Au Canada, avant et après les référendums de 1980 et 1995, Ottawa n’a rien donné non plus au Québec. Exception : Brian Mulroney et l’accord du lac Meech, rejeté néanmoins hors Québec par une opinion publique hostile.
Ceux qui ne donnent rien veulent gagner sans la moindre concession. Entre accommoder et combattre un mouvement nationaliste, ne serait-ce que pour le dissuader de faire sécession un jour, ils choisissent le combat. Au Canada, même la quasi-victoire du Oui en 1995 n’y a rien fait.
Au contraire, le fédéral a décidé de punir le Québec. Il lui a confirmé sa fermeture complète à tout statut spécial. Il l’a menacé de partition s’il osait récidiver un jour. Avec sa loi dite sur la clarté, il a même tenté de nier son droit à l’autodétermination.
PLUS RAFFINÉS
En Écosse, ceux qui ne donnent rien ont été nettement plus raffinés. Londres a certes négocié un accord permettant un référendum sur l’indépendance et le respect de la règle du « 50 % +1».
Si le gouvernement de Londres l’a fait, c’est toutefois parce qu’il refusait tout référendum qui, en lieu et place, aurait porté sur une dévolution maximale de pouvoirs à l’écosse à l’intérieur du Royaume-uni.
Le pari de Londres était qu’une question sur l’indépendance ne gagnerait jamais 50 % +1 des voix. À l’opposé, une dévolution de pouvoirs aurait remporté la mise plus facilement en Écosse. Mais Londres ne voulait surtout pas d’une option aussi décentralisatrice.
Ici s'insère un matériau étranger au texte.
(** * GaussianBayesNet: the solve and query engine of a chordal Gaussian
      Bayes network (gtsam/linear/GaussianBayesNet.cpp)

    The C++ [double] is idealised as a real number of the Standard Library;
    a [Vector] is a list of reals and a [Matrix] is a list of rows.  The
    loop of the log-determinant is also given on IEEE doubles, where the
    rounding of its additions and of the logarithm is visible. *)

From Stdlib Require Import Reals Lra.
From Stdlib Require PrimFloat.
From stdpp Require Import gmap list fin_maps.

(** ** Dense vectors and blocks *)

(** A [Vector] is the list of its entries and a [Matrix] the list of its
    rows. *)
Abbreviation Vector := (list R) (only parsing).
Abbreviation Matrix := (list (list R)) (only parsing).

Module Dense.

Local Open Scope R_scope.

Fixpoint dot (u v : Vector) : R :=
  match u, v with
  | a :: u', b :: v' => a * b + dot u' v'
  | _, _ => 0
  end.

(** [sum] of an Eigen vector expression. *)
Definition sum (v : Vector) : R := foldr Rplus 0 v.

(** Coefficient-wise [unaryExpr]. *)
Definition unaryExpr (f : R -> R) (v : Vector) : Vector := map f v.

Fixpoint vsub (u v : Vector) : Vector :=
  match u, v with
  | a :: u', b :: v' => (a - b) :: vsub u' v'
  | _, _ => []
  end.

Fixpoint vadd (u v : Vector) : Vector :=
  match u, v with
  | a :: u', b :: v' => (a + b) :: vadd u' v'
  | _, _ => []
  end.

Fixpoint vmul (u v : Vector) : Vector :=
  match u, v with
  | a :: u', b :: v' => (a * b) :: vmul u' v'
  | _, _ => []
  end.

Fixpoint vdiv (u v : Vector) : Vector :=
  match u, v with
  | a :: u', b :: v' => (a / b) :: vdiv u' v'
  | _, _ => []
  end.

Definition scale (c : R) (v : Vector) : Vector := map (Rmult c) v.

(** Matrix times vector, row by row. *)
Definition mulMV (M : Matrix) (v : Vector) : Vector :=
  map (fun row => dot row v) M.

(** Transposed matrix times vector: sum over the rows of [z_i * row_i];
    [n] is the column count. *)
Fixpoint mulTV (n : nat) (M : Matrix) (z : Vector) : Vector :=
  match M, z with
  | row :: M', zi :: z' => vadd (scale zi row) (mulTV n M' z')
  | _, _ => replicate n 0
  end.

(** [diagonal] of a block: entry [i] of row [i]. *)
Fixpoint diagonalFrom (i : nat) (M : Matrix) : Vector :=
  match M with
  | [] => []
  | row :: M' => nth i row 0 :: diagonalFrom (S i) M'
  end.

Definition diagonal (M : Matrix) : Vector := diagonalFrom 0 M.

(** Upper-triangular view of rows [i..] applied to the entries [i..] of a
    vector: only the entries on and right of the diagonal are read. *)
Fixpoint mulUpperFrom (i : nat) (M : Matrix) (x : Vector) : Vector :=
  match M, x with
  | row :: M', xi :: x' =>
      (nth i row 0 * xi + dot (drop (S i) row) x') :: mulUpperFrom (S i) M' x'
  | _, _ => []
  end.

Definition mulUpper (M : Matrix) (x : Vector) : Vector :=
  mulUpperFrom 0 M x.

(** Back substitution with the upper-triangular view, last row first:
    [x_i = (b_i - sum_{j>i} R_ij x_j) / R_ii]. *)
Fixpoint solveUpperFrom (i : nat) (M : Matrix) (b : Vector) : Vector :=
  match M, b with
  | row :: M', bi :: b' =>
      let x' := solveUpperFrom (S i) M' b' in
      ((bi - dot (drop (S i) row) x') / nth i row 0) :: x'
  | _, _ => []
  end.

Definition solveUpper (M : Matrix) (b : Vector) : Vector :=
  solveUpperFrom 0 M b.

(** Forward substitution with the transpose of the upper-triangular view,
    first row first: [z_i = (b_i - sum_{j<i} R_ji z_j) / R_ii]; the
    contribution of row [i] is subtracted from the entries right of it. *)
Fixpoint solveUpperTransposeFrom (i : nat) (M : Matrix) (b : Vector)
  : Vector :=
  match M, b with
  | row :: M', bi :: b' =>
      let zi := bi / nth i row 0 in
      zi :: solveUpperTransposeFrom (S i) M' (vsub b' (scale zi (drop (S i) row)))
  | _, _ => []
  end.

Definition solveUpperTranspose (M : Matrix) (b : Vector) : Vector :=
  solveUpperTransposeFrom 0 M b.

(** The transpose of the upper-triangular view of rows [i..] applied to a
    vector: entry [i] gets [R_ii z_i] and the entries right of it the
    contribution [z_i * R_ij] of row [i]. *)
Fixpoint mulUpperTransposeFrom (i : nat) (M : Matrix) (z : Vector)
  : Vector :=
  match M, z with
  | row :: M', zi :: z' =>
      (nth i row 0 * zi)
      :: vadd (scale zi (drop (S i) row)) (mulUpperTransposeFrom (S i) M' z')
  | _, _ => []
  end.

Definition mulUpperTranspose (M : Matrix) (z : Vector) : Vector :=
  mulUpperTransposeFrom 0 M z.

(** Shape predicates of a block. *)
Definition hasCols (n : nat) (M : Matrix) : Prop :=
  Forall (fun row => length row = n) M.

Definition isBlock (m n : nat) (M : Matrix) : Prop :=
  length M = m /\ hasCols n M.

Definition nonzeroDiagonal (M : Matrix) : Prop :=
  Forall (fun a => a <> 0) (diagonal M).

Fixpoint upperTriangularFrom (i : nat) (M : Matrix) : Prop :=
  match M with
  | [] => True
  | row :: M' => take i row = replicate (length (take i row)) 0
                 /\ upperTriangularFrom (S i) M'
  end.

Definition upperTriangular (M : Matrix) : Prop :=
  upperTriangularFrom 0 M.

End Dense.

Import Dense.

(** ** Keys, value assignments and failures *)

(** Modelled from the spec: the types [Key] and [VectorValues] are declared
    outside this file; a variable identifier is an opaque ordered key (an
    unsigned integer) and a value assignment maps each key to one dense
    vector. *)
Abbreviation Key := N (only parsing).
Abbreviation VectorValues := (gmap N (list R)) (only parsing).

(** Modelled from the spec: the failures of section 7, raised as exceptions
    by the value store and by the conditional unit; [MissingKey] is the
    keyed lookup of an absent key outside the parent lookup of a solve. *)
Inductive Error : Type :=
  | MissingParent (k : Key)
  | MissingKey (k : Key)
  | DuplicateVariable
  | DimensionMismatch (k : Key).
En Espagne, après avoir renié une entente qui, en 2006, accordait le statut de nation à la Catalogne, ceux qui, à Madrid, ne donnent rien ont choisi la manière forte. Ils ont nié le droit des Catalans à l’autodétermination et brutalisé une population pacifique.
BRISER LE MOULE
Comptant sur le silence d’une Europe elle-même inquiète de voir monter d’autres mouvements nationalistes, Madrid a montré ses muscles sans hésitation.
En Occident, ceux qui ne donnent rien ont obligé des nations minoritaires piégées à renoncer à leur rêve d’émancipation nationale, quelle qu’en soit la forme – société distincte, nation autonome ou pays indépendant.
Ceux qui ne donnent rien, y compris à Ottawa, restent silencieux devant ce qui se passe en Catalogne. Ils ont le gros bout du bâton et ils aiment ça.
À moins que les Catalans, au lendemain du référendum, réussissent enfin à trouver une manière de briser le moule.